_Task prompt:_
Working from the records below, repeat exactly the lines starting at the line that contains "if i =? -1 then" and ending at the line that contains "bret sock_fd.", inclusive.
┄┄┄┄┄┄
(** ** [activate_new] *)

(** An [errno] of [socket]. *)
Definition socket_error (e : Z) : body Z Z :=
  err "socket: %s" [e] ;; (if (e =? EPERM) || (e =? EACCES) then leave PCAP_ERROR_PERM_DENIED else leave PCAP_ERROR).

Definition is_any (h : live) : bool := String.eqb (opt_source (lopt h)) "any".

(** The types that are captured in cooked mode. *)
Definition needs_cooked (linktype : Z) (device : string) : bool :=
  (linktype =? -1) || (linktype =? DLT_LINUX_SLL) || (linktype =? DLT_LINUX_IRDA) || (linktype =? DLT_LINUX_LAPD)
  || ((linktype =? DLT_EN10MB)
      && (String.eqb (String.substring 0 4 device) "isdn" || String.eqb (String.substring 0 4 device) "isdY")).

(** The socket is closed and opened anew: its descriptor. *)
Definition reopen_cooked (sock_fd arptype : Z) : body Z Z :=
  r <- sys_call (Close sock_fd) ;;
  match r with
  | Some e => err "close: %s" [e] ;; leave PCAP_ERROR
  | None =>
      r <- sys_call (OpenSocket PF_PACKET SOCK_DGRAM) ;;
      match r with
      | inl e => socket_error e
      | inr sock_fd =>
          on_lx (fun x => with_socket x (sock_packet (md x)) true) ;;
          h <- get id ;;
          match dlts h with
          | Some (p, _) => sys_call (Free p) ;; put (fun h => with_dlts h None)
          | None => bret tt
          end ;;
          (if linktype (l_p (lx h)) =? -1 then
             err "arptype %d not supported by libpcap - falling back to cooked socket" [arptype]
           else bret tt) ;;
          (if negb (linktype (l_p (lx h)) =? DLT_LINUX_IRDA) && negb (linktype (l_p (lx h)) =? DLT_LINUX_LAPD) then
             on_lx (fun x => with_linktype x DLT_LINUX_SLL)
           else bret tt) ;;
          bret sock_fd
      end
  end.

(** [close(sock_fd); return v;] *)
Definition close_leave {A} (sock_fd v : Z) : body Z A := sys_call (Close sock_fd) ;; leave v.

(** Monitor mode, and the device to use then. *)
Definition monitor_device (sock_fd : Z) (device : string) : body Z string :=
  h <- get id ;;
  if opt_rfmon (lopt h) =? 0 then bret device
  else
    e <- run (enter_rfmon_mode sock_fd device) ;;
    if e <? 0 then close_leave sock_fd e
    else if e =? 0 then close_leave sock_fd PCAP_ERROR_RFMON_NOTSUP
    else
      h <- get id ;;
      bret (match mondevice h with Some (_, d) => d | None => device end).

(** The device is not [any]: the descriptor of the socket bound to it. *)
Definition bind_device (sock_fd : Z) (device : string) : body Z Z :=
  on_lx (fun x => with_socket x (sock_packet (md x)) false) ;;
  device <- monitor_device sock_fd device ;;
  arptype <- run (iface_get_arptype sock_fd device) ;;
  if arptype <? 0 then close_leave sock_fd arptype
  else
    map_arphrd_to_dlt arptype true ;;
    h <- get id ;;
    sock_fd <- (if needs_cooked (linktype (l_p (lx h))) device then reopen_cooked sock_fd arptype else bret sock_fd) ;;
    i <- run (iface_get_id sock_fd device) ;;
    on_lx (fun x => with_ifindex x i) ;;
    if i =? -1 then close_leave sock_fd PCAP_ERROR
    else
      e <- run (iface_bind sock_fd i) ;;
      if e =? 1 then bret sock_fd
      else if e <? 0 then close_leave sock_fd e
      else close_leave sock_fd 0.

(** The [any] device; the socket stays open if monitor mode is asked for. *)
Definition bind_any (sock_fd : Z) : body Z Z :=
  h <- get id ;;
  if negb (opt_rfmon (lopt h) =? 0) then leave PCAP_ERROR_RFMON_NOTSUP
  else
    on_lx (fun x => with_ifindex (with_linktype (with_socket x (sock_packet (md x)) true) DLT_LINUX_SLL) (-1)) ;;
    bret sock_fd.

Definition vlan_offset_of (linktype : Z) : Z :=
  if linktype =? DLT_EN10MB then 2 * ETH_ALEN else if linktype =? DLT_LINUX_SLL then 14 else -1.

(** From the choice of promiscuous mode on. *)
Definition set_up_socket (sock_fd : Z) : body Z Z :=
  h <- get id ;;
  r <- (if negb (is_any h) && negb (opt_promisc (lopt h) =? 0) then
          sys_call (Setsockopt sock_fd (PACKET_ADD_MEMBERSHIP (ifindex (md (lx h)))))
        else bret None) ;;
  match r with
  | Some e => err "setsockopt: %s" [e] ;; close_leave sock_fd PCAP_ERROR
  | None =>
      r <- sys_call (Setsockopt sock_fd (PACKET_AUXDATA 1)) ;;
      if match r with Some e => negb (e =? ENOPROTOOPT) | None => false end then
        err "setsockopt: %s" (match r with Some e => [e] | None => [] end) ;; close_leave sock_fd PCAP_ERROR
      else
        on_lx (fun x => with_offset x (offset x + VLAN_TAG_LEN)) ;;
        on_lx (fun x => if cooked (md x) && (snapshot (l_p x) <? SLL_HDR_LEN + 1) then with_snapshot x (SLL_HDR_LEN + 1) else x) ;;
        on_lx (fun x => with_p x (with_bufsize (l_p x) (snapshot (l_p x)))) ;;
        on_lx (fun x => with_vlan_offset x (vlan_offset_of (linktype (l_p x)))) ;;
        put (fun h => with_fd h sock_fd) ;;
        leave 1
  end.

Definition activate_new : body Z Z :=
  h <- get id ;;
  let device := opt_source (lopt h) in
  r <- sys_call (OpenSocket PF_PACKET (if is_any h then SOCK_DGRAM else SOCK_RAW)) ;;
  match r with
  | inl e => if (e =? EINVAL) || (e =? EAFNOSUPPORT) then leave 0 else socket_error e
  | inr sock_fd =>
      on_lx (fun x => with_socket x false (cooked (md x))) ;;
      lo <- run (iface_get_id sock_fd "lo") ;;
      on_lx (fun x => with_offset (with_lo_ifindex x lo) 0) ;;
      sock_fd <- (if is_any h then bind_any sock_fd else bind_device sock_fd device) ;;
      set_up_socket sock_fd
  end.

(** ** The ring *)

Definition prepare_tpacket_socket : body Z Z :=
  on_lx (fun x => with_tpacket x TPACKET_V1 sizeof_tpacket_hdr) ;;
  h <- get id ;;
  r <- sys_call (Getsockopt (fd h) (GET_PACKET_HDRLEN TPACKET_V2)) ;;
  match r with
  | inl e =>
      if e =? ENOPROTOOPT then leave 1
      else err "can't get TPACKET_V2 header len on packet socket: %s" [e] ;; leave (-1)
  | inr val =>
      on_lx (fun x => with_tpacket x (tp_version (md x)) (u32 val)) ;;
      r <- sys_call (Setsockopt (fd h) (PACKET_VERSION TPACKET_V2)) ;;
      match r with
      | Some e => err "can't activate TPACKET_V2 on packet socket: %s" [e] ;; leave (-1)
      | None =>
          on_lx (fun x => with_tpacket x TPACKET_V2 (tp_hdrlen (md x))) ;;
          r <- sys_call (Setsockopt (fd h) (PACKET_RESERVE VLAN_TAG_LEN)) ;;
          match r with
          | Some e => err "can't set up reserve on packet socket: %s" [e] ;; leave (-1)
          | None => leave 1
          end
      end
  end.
┄┄┄┄┄┄
_Solution to the problem:_
    if i =? -1 then close_leave sock_fd PCAP_ERROR
    else
      e <- run (iface_bind sock_fd i) ;;
      if e =? 1 then bret sock_fd
      else if e <? 0 then close_leave sock_fd e
      else close_leave sock_fd 0.

(** The [any] device; the socket stays open if monitor mode is asked for. *)
Definition bind_any (sock_fd : Z) : body Z Z :=
  h <- get id ;;
  if negb (opt_rfmon (lopt h) =? 0) then leave PCAP_ERROR_RFMON_NOTSUP
  else
    on_lx (fun x => with_ifindex (with_linktype (with_socket x (sock_packet (md x)) true) DLT_LINUX_SLL) (-1)) ;;
    bret sock_fd.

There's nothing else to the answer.